The problem >>
Identify all lines in the listing that include the word "buffers", and copy them out.

** Material shown follows **

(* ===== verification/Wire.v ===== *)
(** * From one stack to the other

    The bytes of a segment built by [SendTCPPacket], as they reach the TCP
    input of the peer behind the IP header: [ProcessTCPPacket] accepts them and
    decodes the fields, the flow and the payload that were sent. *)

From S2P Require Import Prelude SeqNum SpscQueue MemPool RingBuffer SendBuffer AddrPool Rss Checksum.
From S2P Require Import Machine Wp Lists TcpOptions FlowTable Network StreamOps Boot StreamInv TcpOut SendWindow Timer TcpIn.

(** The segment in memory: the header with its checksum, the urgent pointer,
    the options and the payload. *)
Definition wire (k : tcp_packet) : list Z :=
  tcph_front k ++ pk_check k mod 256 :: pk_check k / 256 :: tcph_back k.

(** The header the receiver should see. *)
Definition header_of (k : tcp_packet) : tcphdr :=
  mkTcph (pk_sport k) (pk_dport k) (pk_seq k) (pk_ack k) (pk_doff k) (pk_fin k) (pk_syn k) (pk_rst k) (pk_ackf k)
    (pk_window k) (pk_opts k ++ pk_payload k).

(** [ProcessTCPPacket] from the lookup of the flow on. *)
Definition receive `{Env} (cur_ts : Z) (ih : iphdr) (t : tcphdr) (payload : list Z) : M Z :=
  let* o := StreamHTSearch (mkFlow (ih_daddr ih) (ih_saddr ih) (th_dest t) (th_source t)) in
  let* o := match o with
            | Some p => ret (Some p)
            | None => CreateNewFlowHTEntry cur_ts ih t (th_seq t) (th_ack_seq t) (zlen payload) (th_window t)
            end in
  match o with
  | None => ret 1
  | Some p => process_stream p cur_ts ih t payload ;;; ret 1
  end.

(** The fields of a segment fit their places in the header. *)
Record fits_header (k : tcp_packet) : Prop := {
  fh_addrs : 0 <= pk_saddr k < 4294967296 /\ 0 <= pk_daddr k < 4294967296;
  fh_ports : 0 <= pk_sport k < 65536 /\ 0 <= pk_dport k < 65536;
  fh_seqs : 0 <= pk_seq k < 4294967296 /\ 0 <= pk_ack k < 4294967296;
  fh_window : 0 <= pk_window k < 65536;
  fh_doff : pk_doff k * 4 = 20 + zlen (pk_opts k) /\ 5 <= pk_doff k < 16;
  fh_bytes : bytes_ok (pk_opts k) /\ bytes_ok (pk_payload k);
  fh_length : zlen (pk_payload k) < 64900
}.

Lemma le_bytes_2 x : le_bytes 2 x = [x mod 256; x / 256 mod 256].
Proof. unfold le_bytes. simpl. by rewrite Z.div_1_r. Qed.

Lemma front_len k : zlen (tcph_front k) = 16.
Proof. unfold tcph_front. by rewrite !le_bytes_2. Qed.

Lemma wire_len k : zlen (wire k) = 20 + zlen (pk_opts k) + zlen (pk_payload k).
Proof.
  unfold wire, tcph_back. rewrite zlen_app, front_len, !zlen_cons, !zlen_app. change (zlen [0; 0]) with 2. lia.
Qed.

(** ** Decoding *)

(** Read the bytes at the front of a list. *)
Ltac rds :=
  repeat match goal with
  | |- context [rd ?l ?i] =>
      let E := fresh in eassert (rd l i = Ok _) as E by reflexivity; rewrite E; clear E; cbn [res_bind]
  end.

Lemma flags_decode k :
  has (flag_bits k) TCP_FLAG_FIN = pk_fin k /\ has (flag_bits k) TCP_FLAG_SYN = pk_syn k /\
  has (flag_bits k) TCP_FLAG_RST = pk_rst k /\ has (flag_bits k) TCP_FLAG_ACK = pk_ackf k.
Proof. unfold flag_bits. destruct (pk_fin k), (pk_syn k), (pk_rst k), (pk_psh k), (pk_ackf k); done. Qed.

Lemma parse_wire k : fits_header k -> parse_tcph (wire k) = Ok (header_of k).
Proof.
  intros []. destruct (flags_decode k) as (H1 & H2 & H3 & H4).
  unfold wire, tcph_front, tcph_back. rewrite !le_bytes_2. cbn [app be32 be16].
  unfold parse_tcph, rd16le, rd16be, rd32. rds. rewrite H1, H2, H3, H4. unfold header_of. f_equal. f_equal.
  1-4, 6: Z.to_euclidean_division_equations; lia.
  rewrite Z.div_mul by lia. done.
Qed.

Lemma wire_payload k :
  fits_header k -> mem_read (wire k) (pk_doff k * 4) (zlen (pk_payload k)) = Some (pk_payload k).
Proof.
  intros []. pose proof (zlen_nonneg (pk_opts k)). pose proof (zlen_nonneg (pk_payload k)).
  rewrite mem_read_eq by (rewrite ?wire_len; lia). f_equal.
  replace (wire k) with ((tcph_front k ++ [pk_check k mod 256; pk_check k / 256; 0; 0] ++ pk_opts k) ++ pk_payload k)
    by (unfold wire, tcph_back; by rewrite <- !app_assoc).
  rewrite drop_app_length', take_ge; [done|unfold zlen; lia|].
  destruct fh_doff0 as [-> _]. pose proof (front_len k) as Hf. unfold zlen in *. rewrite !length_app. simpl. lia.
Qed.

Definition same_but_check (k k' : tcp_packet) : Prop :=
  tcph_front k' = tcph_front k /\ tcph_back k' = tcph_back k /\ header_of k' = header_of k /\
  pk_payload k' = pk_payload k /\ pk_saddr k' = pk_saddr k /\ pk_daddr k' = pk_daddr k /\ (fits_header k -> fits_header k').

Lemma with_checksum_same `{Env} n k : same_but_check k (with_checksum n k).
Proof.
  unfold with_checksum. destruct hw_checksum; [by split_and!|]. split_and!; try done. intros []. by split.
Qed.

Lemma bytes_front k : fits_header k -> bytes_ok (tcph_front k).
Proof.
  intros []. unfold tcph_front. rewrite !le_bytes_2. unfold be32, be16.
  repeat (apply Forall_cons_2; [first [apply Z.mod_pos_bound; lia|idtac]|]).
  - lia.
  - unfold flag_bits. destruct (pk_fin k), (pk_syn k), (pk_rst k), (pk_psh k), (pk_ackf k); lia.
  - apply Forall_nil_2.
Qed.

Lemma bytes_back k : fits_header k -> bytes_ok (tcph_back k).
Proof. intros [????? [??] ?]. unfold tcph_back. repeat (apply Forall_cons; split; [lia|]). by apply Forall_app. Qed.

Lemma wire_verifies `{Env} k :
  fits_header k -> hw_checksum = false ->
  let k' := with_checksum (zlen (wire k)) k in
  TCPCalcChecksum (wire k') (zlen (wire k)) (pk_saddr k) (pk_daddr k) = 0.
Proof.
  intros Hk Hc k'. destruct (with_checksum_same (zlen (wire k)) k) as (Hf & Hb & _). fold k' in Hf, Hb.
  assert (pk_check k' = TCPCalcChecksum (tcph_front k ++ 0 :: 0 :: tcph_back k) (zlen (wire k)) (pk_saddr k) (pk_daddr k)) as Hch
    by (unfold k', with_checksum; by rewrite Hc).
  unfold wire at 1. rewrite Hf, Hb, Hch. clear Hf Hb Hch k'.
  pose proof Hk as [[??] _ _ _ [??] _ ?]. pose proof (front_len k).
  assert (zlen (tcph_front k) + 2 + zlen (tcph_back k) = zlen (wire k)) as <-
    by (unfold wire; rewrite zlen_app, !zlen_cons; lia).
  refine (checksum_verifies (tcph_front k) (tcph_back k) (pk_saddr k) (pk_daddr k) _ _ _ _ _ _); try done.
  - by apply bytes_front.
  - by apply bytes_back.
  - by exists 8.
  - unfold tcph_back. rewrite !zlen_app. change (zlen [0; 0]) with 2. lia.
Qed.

** End of Material shown **
** Material shown follows **

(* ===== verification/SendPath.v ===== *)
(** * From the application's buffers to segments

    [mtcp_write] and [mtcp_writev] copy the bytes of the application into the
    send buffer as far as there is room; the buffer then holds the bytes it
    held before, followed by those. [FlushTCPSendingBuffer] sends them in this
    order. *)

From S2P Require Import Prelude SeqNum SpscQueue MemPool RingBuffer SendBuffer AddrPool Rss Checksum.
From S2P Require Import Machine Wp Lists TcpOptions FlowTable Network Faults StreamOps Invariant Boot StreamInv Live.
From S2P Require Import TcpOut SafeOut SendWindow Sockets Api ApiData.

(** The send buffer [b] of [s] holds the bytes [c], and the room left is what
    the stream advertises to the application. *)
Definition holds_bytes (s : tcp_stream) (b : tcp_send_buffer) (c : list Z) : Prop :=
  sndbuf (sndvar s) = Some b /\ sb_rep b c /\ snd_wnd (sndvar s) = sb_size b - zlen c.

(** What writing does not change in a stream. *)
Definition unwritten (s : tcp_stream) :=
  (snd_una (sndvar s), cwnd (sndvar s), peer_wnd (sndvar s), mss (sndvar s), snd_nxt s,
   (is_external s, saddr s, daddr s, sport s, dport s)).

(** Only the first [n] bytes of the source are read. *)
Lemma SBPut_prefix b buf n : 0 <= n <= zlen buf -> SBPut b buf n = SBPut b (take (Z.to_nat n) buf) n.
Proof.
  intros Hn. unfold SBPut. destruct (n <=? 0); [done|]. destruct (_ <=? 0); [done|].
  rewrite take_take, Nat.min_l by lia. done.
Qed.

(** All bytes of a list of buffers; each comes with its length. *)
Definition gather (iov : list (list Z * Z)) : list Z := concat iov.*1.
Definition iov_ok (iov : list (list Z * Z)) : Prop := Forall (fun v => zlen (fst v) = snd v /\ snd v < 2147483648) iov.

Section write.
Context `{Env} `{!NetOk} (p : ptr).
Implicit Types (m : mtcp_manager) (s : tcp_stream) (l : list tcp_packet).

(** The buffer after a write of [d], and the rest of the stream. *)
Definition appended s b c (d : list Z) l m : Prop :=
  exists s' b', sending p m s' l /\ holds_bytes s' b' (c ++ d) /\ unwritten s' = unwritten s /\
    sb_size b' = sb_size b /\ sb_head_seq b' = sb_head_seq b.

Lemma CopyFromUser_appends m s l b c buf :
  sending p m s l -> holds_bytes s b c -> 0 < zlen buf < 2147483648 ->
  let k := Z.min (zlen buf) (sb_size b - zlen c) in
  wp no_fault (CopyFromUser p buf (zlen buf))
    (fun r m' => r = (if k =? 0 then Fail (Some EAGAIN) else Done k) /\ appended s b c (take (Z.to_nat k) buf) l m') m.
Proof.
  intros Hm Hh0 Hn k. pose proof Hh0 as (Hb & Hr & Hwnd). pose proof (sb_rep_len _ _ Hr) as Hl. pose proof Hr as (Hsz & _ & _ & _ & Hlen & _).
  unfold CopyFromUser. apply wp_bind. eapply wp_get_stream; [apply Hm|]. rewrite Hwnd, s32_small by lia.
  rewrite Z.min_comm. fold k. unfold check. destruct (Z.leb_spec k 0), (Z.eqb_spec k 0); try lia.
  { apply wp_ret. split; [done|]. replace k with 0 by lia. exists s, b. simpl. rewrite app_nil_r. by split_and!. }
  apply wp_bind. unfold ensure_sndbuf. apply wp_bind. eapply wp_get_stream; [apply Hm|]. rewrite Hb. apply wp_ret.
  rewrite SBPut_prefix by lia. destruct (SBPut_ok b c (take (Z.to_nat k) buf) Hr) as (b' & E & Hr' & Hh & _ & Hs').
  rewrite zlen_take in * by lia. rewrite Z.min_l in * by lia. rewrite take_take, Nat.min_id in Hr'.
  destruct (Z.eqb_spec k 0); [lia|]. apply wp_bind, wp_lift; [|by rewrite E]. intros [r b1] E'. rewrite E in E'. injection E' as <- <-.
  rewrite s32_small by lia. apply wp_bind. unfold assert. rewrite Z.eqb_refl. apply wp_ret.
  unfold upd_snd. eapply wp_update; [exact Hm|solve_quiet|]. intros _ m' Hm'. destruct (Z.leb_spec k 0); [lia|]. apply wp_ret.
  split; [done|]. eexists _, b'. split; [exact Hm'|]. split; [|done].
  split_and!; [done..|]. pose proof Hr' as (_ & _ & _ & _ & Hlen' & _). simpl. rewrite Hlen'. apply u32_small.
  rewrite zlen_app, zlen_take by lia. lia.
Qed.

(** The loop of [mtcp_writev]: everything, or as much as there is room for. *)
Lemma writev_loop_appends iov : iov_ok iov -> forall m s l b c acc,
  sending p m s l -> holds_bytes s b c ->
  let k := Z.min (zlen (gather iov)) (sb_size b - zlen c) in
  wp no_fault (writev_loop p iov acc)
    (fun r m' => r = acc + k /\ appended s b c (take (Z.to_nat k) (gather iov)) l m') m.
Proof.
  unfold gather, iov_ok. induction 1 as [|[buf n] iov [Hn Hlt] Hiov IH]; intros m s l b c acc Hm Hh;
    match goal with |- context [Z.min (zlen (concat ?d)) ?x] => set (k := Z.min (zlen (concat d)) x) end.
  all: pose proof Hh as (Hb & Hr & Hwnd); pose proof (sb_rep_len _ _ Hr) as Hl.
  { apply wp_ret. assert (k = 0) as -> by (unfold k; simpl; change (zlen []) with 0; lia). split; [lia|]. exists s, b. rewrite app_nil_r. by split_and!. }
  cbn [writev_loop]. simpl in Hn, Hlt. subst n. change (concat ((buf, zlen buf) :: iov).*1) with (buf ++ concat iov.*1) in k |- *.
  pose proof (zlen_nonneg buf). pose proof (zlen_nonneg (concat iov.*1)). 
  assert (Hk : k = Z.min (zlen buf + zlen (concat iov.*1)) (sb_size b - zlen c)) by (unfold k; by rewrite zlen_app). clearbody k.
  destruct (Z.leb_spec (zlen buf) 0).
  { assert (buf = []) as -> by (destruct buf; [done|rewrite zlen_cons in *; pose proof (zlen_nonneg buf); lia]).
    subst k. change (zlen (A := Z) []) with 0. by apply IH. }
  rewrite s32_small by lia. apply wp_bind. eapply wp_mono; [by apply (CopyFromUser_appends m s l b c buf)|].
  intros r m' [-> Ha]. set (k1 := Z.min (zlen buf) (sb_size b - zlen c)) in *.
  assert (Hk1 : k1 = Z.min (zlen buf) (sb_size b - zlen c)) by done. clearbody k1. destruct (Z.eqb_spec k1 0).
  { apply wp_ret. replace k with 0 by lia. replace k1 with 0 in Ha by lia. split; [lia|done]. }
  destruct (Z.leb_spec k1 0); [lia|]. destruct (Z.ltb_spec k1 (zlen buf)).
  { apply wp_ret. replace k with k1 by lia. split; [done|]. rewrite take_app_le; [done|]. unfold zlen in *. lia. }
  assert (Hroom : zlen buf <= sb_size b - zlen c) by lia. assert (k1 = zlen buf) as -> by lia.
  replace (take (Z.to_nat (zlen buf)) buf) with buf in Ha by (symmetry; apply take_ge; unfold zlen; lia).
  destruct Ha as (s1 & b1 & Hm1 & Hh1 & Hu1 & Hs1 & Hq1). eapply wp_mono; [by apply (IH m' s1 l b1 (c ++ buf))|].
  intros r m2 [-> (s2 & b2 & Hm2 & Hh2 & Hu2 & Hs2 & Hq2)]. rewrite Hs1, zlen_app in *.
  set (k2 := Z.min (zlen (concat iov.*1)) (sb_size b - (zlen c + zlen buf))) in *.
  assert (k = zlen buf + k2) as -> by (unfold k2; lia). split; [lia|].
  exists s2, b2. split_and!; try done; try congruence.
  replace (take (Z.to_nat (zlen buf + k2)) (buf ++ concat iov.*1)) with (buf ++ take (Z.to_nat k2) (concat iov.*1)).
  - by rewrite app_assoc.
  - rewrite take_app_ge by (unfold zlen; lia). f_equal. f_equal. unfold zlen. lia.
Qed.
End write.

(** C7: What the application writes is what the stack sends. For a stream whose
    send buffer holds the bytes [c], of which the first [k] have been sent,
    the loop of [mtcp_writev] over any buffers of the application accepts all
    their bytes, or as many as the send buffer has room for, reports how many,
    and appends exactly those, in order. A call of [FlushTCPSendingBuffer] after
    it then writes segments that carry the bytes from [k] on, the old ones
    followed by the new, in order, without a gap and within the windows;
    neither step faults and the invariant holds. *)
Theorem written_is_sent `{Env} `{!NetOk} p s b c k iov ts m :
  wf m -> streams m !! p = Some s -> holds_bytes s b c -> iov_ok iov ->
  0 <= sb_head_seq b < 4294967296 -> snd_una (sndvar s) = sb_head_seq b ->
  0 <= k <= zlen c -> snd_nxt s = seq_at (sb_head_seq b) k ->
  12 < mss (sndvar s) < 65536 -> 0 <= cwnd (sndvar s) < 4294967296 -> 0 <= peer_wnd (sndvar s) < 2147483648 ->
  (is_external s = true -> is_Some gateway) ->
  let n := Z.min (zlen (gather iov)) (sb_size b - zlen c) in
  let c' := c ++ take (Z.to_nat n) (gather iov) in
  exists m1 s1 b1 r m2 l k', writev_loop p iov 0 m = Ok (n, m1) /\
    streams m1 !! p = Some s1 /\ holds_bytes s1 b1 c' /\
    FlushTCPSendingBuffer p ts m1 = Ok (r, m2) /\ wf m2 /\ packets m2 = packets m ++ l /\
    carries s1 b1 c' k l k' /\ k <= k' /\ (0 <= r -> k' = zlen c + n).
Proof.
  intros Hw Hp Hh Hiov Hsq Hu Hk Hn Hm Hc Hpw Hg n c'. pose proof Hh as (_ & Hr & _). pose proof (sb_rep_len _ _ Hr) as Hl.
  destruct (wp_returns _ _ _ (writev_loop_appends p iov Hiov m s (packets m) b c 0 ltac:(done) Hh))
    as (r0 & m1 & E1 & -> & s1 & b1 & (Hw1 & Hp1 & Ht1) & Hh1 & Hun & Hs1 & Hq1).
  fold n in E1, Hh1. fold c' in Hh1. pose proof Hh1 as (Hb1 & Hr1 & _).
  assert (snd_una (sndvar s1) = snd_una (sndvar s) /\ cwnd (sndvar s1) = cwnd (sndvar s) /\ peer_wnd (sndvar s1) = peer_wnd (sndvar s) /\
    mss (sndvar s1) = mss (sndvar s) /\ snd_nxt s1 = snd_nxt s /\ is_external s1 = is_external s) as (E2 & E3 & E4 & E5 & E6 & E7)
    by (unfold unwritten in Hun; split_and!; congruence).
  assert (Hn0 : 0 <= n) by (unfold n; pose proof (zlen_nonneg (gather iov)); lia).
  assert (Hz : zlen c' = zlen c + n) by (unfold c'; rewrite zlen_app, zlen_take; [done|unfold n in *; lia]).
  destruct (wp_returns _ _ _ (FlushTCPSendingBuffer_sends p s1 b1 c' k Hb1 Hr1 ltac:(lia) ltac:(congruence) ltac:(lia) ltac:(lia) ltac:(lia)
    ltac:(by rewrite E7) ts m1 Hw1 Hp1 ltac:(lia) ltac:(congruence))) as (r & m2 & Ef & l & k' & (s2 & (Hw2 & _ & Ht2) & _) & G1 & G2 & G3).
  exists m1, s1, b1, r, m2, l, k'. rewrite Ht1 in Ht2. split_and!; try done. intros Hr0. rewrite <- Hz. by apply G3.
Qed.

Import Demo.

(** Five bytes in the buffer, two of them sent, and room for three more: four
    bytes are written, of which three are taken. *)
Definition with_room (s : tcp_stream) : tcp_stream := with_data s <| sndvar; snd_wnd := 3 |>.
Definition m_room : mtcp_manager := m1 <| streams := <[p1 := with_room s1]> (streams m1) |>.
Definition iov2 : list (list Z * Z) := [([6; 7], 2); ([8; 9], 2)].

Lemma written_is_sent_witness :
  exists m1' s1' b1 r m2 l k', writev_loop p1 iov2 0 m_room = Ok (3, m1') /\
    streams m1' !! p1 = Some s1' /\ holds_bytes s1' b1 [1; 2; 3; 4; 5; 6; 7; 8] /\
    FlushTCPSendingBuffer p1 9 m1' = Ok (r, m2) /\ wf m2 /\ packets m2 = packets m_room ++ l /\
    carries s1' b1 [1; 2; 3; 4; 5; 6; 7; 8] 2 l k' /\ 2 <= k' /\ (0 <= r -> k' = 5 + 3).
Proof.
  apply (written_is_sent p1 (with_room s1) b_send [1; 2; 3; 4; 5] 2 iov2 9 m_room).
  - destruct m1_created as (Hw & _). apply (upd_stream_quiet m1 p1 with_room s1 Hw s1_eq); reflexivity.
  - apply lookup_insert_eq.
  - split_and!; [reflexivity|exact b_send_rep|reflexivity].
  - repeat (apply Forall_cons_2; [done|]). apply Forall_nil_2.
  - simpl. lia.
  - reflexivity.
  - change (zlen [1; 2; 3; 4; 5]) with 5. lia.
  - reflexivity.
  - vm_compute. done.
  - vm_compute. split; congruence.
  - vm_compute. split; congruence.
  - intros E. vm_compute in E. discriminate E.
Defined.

** End of Material shown **
** Material shown follows **

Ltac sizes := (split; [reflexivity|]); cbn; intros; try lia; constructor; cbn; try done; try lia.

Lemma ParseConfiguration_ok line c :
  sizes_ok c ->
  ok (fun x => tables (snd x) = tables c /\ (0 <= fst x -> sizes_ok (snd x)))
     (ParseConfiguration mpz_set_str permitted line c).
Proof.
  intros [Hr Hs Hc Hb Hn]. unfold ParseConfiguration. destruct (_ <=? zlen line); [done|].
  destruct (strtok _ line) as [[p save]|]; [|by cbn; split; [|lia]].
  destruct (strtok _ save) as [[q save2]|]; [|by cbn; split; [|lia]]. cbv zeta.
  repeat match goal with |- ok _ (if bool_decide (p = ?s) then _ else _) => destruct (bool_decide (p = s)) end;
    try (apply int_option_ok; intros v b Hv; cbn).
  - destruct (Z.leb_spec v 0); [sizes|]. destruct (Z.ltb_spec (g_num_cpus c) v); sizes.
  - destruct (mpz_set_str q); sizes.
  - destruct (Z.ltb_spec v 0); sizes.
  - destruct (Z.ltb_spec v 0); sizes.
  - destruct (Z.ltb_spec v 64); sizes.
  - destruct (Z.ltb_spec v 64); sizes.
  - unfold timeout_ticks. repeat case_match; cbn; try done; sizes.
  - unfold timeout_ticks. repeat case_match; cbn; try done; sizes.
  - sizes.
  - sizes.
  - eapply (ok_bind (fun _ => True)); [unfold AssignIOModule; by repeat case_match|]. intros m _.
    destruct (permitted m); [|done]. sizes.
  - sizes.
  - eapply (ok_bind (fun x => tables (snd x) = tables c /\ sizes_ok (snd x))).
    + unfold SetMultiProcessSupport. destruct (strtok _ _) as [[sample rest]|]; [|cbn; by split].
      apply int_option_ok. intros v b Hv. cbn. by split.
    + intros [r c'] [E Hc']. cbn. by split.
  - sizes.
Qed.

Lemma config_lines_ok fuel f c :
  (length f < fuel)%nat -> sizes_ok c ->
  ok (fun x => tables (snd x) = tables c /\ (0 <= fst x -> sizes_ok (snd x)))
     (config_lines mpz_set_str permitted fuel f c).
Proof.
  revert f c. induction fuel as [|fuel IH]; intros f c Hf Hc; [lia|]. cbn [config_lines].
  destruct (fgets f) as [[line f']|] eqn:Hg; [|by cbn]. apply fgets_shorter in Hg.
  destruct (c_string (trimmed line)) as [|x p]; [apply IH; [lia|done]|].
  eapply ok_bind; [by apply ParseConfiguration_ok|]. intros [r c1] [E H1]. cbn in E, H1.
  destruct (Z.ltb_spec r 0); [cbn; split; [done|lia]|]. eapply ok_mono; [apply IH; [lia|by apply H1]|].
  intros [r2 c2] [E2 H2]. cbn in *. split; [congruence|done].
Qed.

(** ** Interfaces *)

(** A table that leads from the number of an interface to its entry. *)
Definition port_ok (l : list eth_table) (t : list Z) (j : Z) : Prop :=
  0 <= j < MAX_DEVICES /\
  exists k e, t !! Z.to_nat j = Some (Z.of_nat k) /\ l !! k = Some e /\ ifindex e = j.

** End of Material shown **

Solution below >>
(** * From the application's buffers to segments
(** All bytes of a list of buffers; each comes with its length. *)
    the loop of [mtcp_writev] over any buffers of the application accepts all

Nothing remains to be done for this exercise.